Texas Fund Dismisses GAM to Curb Costs, Retains Mesirow
The board decided against pulling a similar sum from Mesirow Financial Inc. after member David Bradley said the fund’s in-house managers need to develop more expertise in handling the investments. Both Mesirow and GAM had already agreed to reduce their fees.
“This is about getting the best value,” said Thomas Ratliff, a member who voted for the changes. “We will be saving $24 million over the next five years without a significant change in our returns.”
The money invested in hedge funds by GAM would be directed to units of Blackstone Group LP (BX) and Grosvenor Capital Management LP. The shift would occur over several months, starting after contracts expire in February. Mesirow also invests trust assets in hedge funds and was given another two years on the job. The board’s finance committee recommended dismissing both firms at a Nov. 14 meeting.

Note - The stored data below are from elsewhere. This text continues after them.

(* ===== verification/Machine.v ===== *)
(** The machine a command runs on, and the opening of stores (src/src/store.rs:
    [FileStore::open], [SqliteStore::open], [SqliteStore::open_read_only],
    [SqliteStore::init], [open_store]).

    A machine is its files, its SQLite database files and store directories by
    path, the world of its node and the trace of the engine's effects.  A database
    file has a schema beside its tables, a directory a mode beside its files, so
    what opening a store leaves behind is there to see. *)
From S2P Require Import Prelude RustStd Types Units Keys State Chain StoreSpec SqliteStore.
From S2P Require Import Engine FileStore Cli.
Local Open Scope Z_scope.

(** What the statements of [init] leave in a database file; the other two pragmas
    ([synchronous], [busy_timeout]) are of the connection. *)
Inductive DbObject : Type :=
| Wal_mode
| Reservations_table
| Payments_table
| State_index.
#[export] Instance DbObject_eq_dec : EqDecision DbObject.
Proof. solve_decision. Defined.

Record DbFile := mkDbFile { df_schema : list DbObject; df_tables : Sqlite }.
Definition DbFile_empty : DbFile := mkDbFile [] SqliteStore_init.

Record StoreDir := mkStoreDir { sd_mode : Z; sd_files : Dir }.

Record Machine (N : Type) := mkMachine {
  m_files : gmap string string;
  m_databases : gmap string DbFile;
  m_dirs : gmap string StoreDir;
  m_node : N;
  m_trace : list Obs }.
Arguments mkMachine {N}.
Arguments m_files {N}.
Arguments m_databases {N}.
Arguments m_dirs {N}.
Arguments m_node {N}.
Arguments m_trace {N}.

Definition set_node {N} (n : N) (m : Machine N) : Machine N :=
  mkMachine (m_files m) (m_databases m) (m_dirs m) n (m_trace m).
Definition set_file {N} (path content : string) (m : Machine N) : Machine N :=
  mkMachine (<[path := content]> (m_files m)) (m_databases m) (m_dirs m) (m_node m) (m_trace m).
Definition set_database {N} (path : string) (f : DbFile) (m : Machine N) : Machine N :=
  mkMachine (m_files m) (<[path := f]> (m_databases m)) (m_dirs m) (m_node m) (m_trace m).
Definition set_dir {N} (dir : string) (d : StoreDir) (m : Machine N) : Machine N :=
  mkMachine (m_files m) (m_databases m) (<[dir := d]> (m_dirs m)) (m_node m) (m_trace m).

(** What the libraries and the operating system answer: serde_json on the documents
    of the commands; a connection to a database file, and a batch of statements,
    which stops at the one that fails; directories, their modes and the mode a new
    one gets; the HTTP listener; the creation and writing of a file, a failed write
    leaving a part of the content behind. *)
Class Shell (N : Type) : Type := {
  sealed_to_json : SealedSecret -> string;
  manifest_from_slice : string -> result string LegacyManifest;
  json_from_str : string -> option Json;
  json_string : string -> Json;
  open_connection : bool -> string -> M N string unit;
  execute_batch : string -> M N (nat * string) unit;
  create_dir_all : string -> M N string unit;
  new_dir_mode : Z;
  set_permissions : string -> M N string unit;
  http_bind : string -> M N string unit;
  create_file : string -> M N string unit;
  write_all : string -> M N (string * string) unit }.

(** The persistent statements of [init]'s batch, in order; each creates its object
    only if it is not there. *)
Definition init_batch : list DbObject := [Wal_mode; Reservations_table; Payments_table; State_index].
Definition execute_one (schema : list DbObject) (o : DbObject) : list DbObject :=
  if bool_decide (o ∈ schema) then schema else schema ++ [o].
(** The first [k] statements. *)
Definition execute_statements (k : nat) (f : DbFile) : DbFile :=
  mkDbFile (fold_left execute_one (take k init_batch) (df_schema f)) (df_tables f).

Section Opening.
Context {N : Type} `{!Shell N}.
Abbreviation Run_ A := (M (Machine N) BoxError A).

(** [map_err(store_err)], boxed. *)
Definition store_answer {A} (r : result string A) : result BoxError A :=
  match r with Ok a => Ok a | Err e => Err (Box_lib (Error_Store e)) end.

(** [init] on a connection. *)
Definition init_connection (path : string) : Run_ unit := fun m =>
  let f := default DbFile_empty (m_databases m !! path) in
  match execute_batch path (m_node m) with
  | (Ok _, n) => (Ok tt, set_node n (set_database path (execute_statements (length init_batch) f) m))
  | (Err (k, e), n) =>
      (Err (Box_lib (Error_Store e)), set_node n (set_database path (execute_statements k f) m))
  end.

(** [SqliteStore::open]: a connection creates an absent file. *)
Definition SqliteStore_open (path : string) : Run_ unit :=
  let! _ := fun m =>
    let '(r, n) := open_connection false path (m_node m) in
    (store_answer r,
     set_node n (match r with
                 | Ok _ => set_database path (default DbFile_empty (m_databases m !! path)) m
                 | Err _ => m
                 end)) in
  init_connection path.

(** [SqliteStore::open_read_only]: an absent file is an error. *)
Definition SqliteStore_open_read_only (path : string) : Run_ unit := fun m =>
  let '(r, n) := open_connection true path (m_node m) in
  (match m_databases m !! path with
   | Some _ => store_answer r
   | None => Err (Box_lib (Error_Store ("unable to open database file: " +:+ path)))
   end, set_node n m).

(** [FileStore::open]: the directory is made if it is not there, then its mode set. *)
Definition dir_at (m : Machine N) (dir : string) : StoreDir :=
  default (mkStoreDir new_dir_mode ∅) (m_dirs m !! dir).
Definition FileStore_mode : Z := 448.  (* 0o700 *)
Definition FileStore_open (dir : string) : Run_ unit :=
  let! _ := fun m =>
    let '(r, n) := create_dir_all dir (m_node m) in
    (store_answer r,
     set_node n (match r with Ok _ => set_dir dir (dir_at m dir) m | Err _ => m end)) in
  fun m =>
    let '(r, n) := set_permissions dir (m_node m) in
    (store_answer r,
     set_node n (match r with
                 | Ok _ => set_dir dir (mkStoreDir FileStore_mode (sd_files (dir_at m dir))) m
                 | Err _ => m
                 end)).
End Opening.

(** ** What opening leaves *)

Lemma execute_statements_tables k f : df_tables (execute_statements k f) = df_tables f.
Proof. done. Qed.

(** A database file with all that [init] creates. *)
Definition initialised (f : DbFile) : Prop := forall o, o ∈ init_batch -> o ∈ df_schema f.

Lemma execute_one_keeps schema o o' : o ∈ schema -> o ∈ execute_one schema o'.
Proof. unfold execute_one. case_bool_decide; [done|]. intros Ho. apply elem_of_app. by left. Qed.

Lemma execute_list_has l schema o :
  o ∈ schema \/ o ∈ l -> o ∈ fold_left execute_one l schema.
Proof.
  revert schema. induction l as [|o' l IH]; intros schema [Ho|Ho]; cbn [fold_left].
  - done.
  - by apply not_elem_of_nil in Ho.
  - apply IH. left. by apply execute_one_keeps.
  - apply elem_of_cons in Ho as [->|Ho]; [|by apply IH; right]. apply IH. left. unfold execute_one.
    case_bool_decide; [done|]. apply elem_of_app. right. by apply list_elem_of_singleton.
Qed.

Lemma execute_all_initialised f : initialised (execute_statements (length init_batch) f).
Proof. intros o Ho. apply execute_list_has. right. by rewrite firstn_all. Qed.

(** [IF NOT EXISTS]: on an initialised file the statements change nothing. *)
Lemma execute_statements_initialised k f : initialised f -> execute_statements k f = f.
Proof.
  intros Hf. destruct f as [schema tables]. unfold execute_statements. cbn. f_equal.
  assert (Hl : forall o, o ∈ take k init_batch -> o ∈ schema).
  { intros o Ho. apply Hf. cbn. eapply elem_of_submseteq; [exact Ho|].
    apply sublist_submseteq, sublist_take. }
  revert Hl. generalize (take k init_batch) as l. induction l as [|o l IH]; intros Hl; [done|].
  cbn [fold_left]. unfold execute_one at 2.
  rewrite bool_decide_eq_true_2 by (apply Hl; by left).
  apply IH. intros o' Ho'. apply Hl. by right.
Qed.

Separately today, the board approved a $1.6 billion disbursement from the trust for fiscal 2014 and 2015, starting Sept. 1. Half of the money must be used for instructional materials such as textbooks and computers, under state law. The rest of the funds will be sent to districts and charter schools, in amounts based on enrollment.
GAM fell 5.5 percent in Zurich, where it is based, closing at 11.10 Swiss francs ($11.74). The shares have fallen almost 15 percent during the past four days. Blackstone rose 0.8 percent to close at $13.63 in New York, the first gain in 11 sessions.
The shift from GAM comes as in-house staff is doubling to 39 to help trim $23.7 million in fund-management costs over five years, Chief Investment Officer Holland Timmins said in a report, which assumed Mesirow would also be cut.
While Blackstone, based in New York, and Grosvenor, in Chicago, haven’t agreed to fee cuts, the firms offer “broader experience” in strategic partnerships with pensions and endowments, Timmins said at the fund’s Nov. 14 finance committee meeting. The trust’s overseers in January voted to change hedge- fund investment management to a partnership approach that includes more direct staff involvement.
Joseph Gieger, a GAM USA managing director based in New York, declined to comment on the committee’s recommendation after the Nov. 14 meeting, which he attended. Stacey Coglan, a GAM spokeswoman in London, didn’t immediately respond to a message seeking comment left after normal business hours.
Timmins pushed for the change, saying that 10 percent of assets are lodged with hedge funds, yet they account for 44 percent of investment expenses. Such fees have cost the trust $82.7 million since 2008, according to a document Timmins distributed to Education Board members.
About $2.5 billion in trust assets are placed with hedge funds, Timmins said at the Nov. 14 meeting. Gains net of fees have been about 1 percent since March 2008, when the investments began, according to Timmins’s report.
The trust may take on more risk if it increases management duties for staff members, said Rhett Humphreys of NEPC LLC, the board’s general investment counsel. He recommended that the transition, if approved, be lengthened to three years so in- house employees can gain experience in overseeing hedge funds.
“If our staff was sitting here today seeking a job, you wouldn’t hire them,” Bradley, a Beaumont insurance agent, said at today’s meeting. “If the program isn’t successful,” he said, “the loss of funds will far exceed any cost savings.”
The committee also ignored longer-term performance by GAM, Humphreys said. Since 2008, money managed by GAM has returned more than funds overseen by both Grosvenor and Chicago-based Mesirow, a unit of Mesirow Financial Holdings Inc., he said. GAM’s results did trail Blackstone’s, he said.
All four companies have funds-of-funds units that pick and oversee hedge funds rather than directly managing the investments themselves.